Privacy Policy

Last Updated: October 9, 2025

1. Information We Collect

Information You Provide

When you use our service, you voluntarily provide us with the following information:

Personal Information: Name, email address, VA file number (optional)
Military Service Information: Branch of service, service dates, MOS (Military Occupational Specialty)
Medical Information: Disability condition, symptoms, medical providers, hospitalization history
Service Connection Details: Events, exposures, and circumstances related to your claim
Payment Information: Processed securely through Stripe (we do not store credit card information)
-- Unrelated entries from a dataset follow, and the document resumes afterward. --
Lemma Append_Delete_dimension t st bound :
  IsArrayType t = true -> 0 <= bound -> layout_fits st ->
  exists st', AppendMinorDimension bound (ArrayShape t st) = OK (ArrayShape t st')
    /\ dims st' = dims st ++ [bound]
    /\ forall t', DeleteDimension (ArrayShape t' st') (Zlen (dims st)) = OK (ArrayShape t' st).
Proof.
  intros Ht Hb [Hl Hlay]. set (n := Zlen (dims st)) in *.
  set (lay := match array_layout st with
              | Some l => Some (set_minor_to_major (n :: minor_to_major l) l) | None => None end).
  exists (mkArrayState (dims st ++ [bound]) (dyns st ++ [false]) lay).
  split; [|split; [done|]].
  - unfold AppendMinorDimension, IsArray, IsArrayExcludingBuffer.
    cbn [element_type_including_buffer]. rewrite Ht. cbn [orb check mbind outcome_bind].
    unfold add_dimensions, UnsafeAddDimension. rewrite (proj2 (Z.ltb_ge _ _) Hb).
    cbn [mbind outcome_bind array_state]. rewrite bool_decide_eq_true_2 by done.
    cbn [check mbind outcome_bind with_array_state]. unfold lay, has_layout.
    cbn [array_state array_layout]. destruct (array_layout st) as [l|]; [|done].
    cbn [mbind outcome_bind with_array_state mutable_layout array_layout dims].
    by replace (Zlen (dims st ++ [bound]) - 1) with n
      by (rewrite Zlen_app; unfold n, Zlen; simpl; lia).
  - intros t'. unfold DeleteDimension. cbn [array_state mbind outcome_bind dims dyns array_layout].
    assert (Hlen : Zlen (dims st ++ [bound]) = n + 1) by (rewrite Zlen_app; done).
    pose proof (Zlen_nonneg (dims st)). fold n in H. rewrite Hlen.
    rewrite (proj2 (Z.leb_le 0 n)), (proj2 (Z.ltb_lt n (n + 1))) by lia.
    cbn [check mbind outcome_bind]. rewrite !erase_last by (unfold n, Zlen; lia). unfold lay.
    destruct (array_layout st) as [l|] eqn:EL; [|by destruct st; simpl in *; subst].
    destruct (Hlay l eq_refl) as [H1 H2]. rewrite (Layout_append_delete l n H1 H2).
    by destruct st; simpl in *; subst.
Qed.

(** bitcast-convert round trip: when a shape is converted to a
    narrower element type, which appends a dimension with the ratio of the
    widths, the conversion back to the original element type succeeds and
    infers exactly the original shape, its layout included. *)
Lemma InferBitcastConvertShape_roundtrip (t t' : PrimitiveType) (st : ArrayState) (out : Shape) :
  IsArrayType t = true -> layout_fits st -> PrimitiveTypeBitWidth t' < PrimitiveTypeBitWidth t ->
  InferBitcastConvertShape (ArrayShape t st) t' = OK out ->
  exists st', out = ArrayShape t' st'
    /\ dims st' = dims st ++ [PrimitiveTypeBitWidth t ÷ PrimitiveTypeBitWidth t']
    /\ InferBitcastConvertShape out t = OK (ArrayShape t st).
Proof.
  intros Ht Hfit Hw HI. unfold InferBitcastConvertShape, IsArrayExcludingBuffer in HI.
  cbn [element_type element_type_including_buffer] in HI. rewrite Ht in HI. outcome_simp.
  rename H0 into Ht'. unfold BitWidth, WidthForType in *. rewrite Ht in *. rewrite Ht' in *.
  injection E1 as <-. injection E2 as <-. rewrite (set_element_type_array _ _ _ Ht') in E4.
  injection E4 as <-. rewrite (proj2 (Z.ltb_lt _ _) Hw) in HI.
  rewrite Z.max_l, Z.min_r in HI, E3 by lia.
  set (w := PrimitiveTypeBitWidth t) in *. set (w' := PrimitiveTypeBitWidth t') in *.
  assert (Hq : 0 <= w ÷ w') by (apply Z.quot_pos; [by destruct t|by destruct t']).
  destruct (Append_Delete_dimension t' st _ Ht' Hq Hfit) as (st' & HA & Hds & HD).
  rewrite HA in HI. injection HI as <-. exists st'. split; [done|]. split; [done|].
  unfold InferBitcastConvertShape, IsArrayExcludingBuffer.
  cbn [element_type element_type_including_buffer]. apply eqb_prop in E.
  rewrite E, eqb_reflx, Ht, Ht'.
  unfold BitWidth, WidthForType. rewrite Ht, Ht'. cbn [require ret_if negb orb mbind outcome_bind].
  fold w w'. rewrite Z.max_r, Z.min_l, E3 by lia. cbn [require mbind outcome_bind].
  rewrite (set_element_type_array _ _ _ Ht). cbn [mbind outcome_bind].
  rewrite (proj2 (Z.ltb_ge w w')), (proj2 (Z.ltb_lt w' w)) by lia.
  unfold dimensions, dimension. cbn [array_state mbind outcome_bind]. rewrite Hds.
  assert (Hlen : Zlen (dims st ++ [w ÷ w']) - 1 = Zlen (dims st)).
  { rewrite Zlen_app. unfold Zlen at 2. simpl. lia. }
  rewrite Hlen, bool_decide_eq_false_2 by (destruct (dims st); done).
  assert (Hat : at_ (dims st ++ [w ÷ w']) (Zlen (dims st)) = OK (w ÷ w')).
  { apply at_lookup. by rewrite lookup_app_r, Nat.sub_diag. }
  rewrite Hat. cbn [mbind outcome_bind]. rewrite Z.eqb_refl. apply HD.
Qed.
Automatically Collected Information

Usage Data: Pages visited, time spent, documents selected
Technical Data: IP address, browser type, device information
Cookies: Session cookies for authentication and payment processing

2. How We Use Your Information

We use your information exclusively for the following purposes:

Document Generation: Creating personalized VA disability claim documents
Email Delivery: Sending your completed documents to your email address
Payment Processing: Completing your transaction through Stripe
Service Improvement: Analyzing usage patterns to enhance our service
Customer Support: Responding to your inquiries and support requests
Legal Compliance: Meeting legal and regulatory requirements

We will NEVER:

Sell your personal information to third parties
Share your medical information without your consent
Use your data for marketing purposes without permission
Disclose your information to the VA or other government agencies

3. Data Security & Protection

Your security is our top priority. We implement multiple layers of protection:

Security Measures Implemented

Input Sanitization

XSS Protection

Email Validation

Data Encryption

Secure Payment Processing

Input Validation: All user input is rigorously validated and sanitized to prevent injection attacks
XSS Protection: HTML and JavaScript sanitization using industry-standard bleach library
Length Limits: Enforced maximum character limits on all input fields
Email Verification: Strict email format validation to prevent abuse
HTTPS Encryption: All data transmitted over secure, encrypted connections
Secure Payment Processing: PCI-compliant payment processing through Stripe
Access Controls: Limited employee access to personal information
Regular Security Audits: Ongoing security assessments and updates

4. Data Retention

We retain your information only as long as necessary:

Session Data: Cleared immediately after document generation and delivery
Payment Records: Retained for 7 years for tax and legal compliance
Email Logs: Retained for 90 days for delivery verification
Generated Documents: NOT stored on our servers after email delivery

5. Third-Party Services

We use the following trusted third-party services:

Stripe: Payment processing (subject to Stripe's Privacy Policy)
SendGrid: Email delivery service (subject to SendGrid's Privacy Policy)
OpenAI: AI-powered document generation (subject to OpenAI's Privacy Policy)
Replit: Application hosting and infrastructure

These services may have access to your information only to perform tasks on our behalf and are obligated to protect your data.

6. Your Privacy Rights

You have the following rights regarding your personal information:

Access: Request a copy of your personal data
Correction: Request correction of inaccurate information
Deletion: Request deletion of your personal data (subject to legal requirements)
Opt-Out: Unsubscribe from marketing communications
Data Portability: Request your data in a portable format

To exercise these rights, contact us at: https://www.missionvetai.com/support

7. Cookies and Tracking

We use essential cookies for:

Session management and authentication
Payment processing through Stripe
Referral tracking for analytics

You can disable cookies in your browser settings, but this may affect service functionality.

8. Children's Privacy

Our service is not intended for individuals under 18 years of age. We do not knowingly collect personal information from children. If you believe we have collected information from a child, please contact us immediately.

9. Changes to This Policy

We may update this Privacy Policy periodically. We will notify users of significant changes by:

Updating the "Last Updated" date at the top of this policy
Posting a notice on our website
Sending an email notification (for material changes)

10. Contact Us

If you have questions, concerns, or requests regarding this Privacy Policy or your personal information, please contact us:

MissionVet AI
Support: https://www.missionvetai.com/support
Website: www.missionvetai.com

11. HIPAA Compliance Notice

Important: MissionVet AI is not a covered entity under HIPAA (Health Insurance Portability and Accountability Act). The medical information you provide is used solely for document generation and is not maintained in a protected health record system. We encourage you to review documents carefully before submitting to the VA.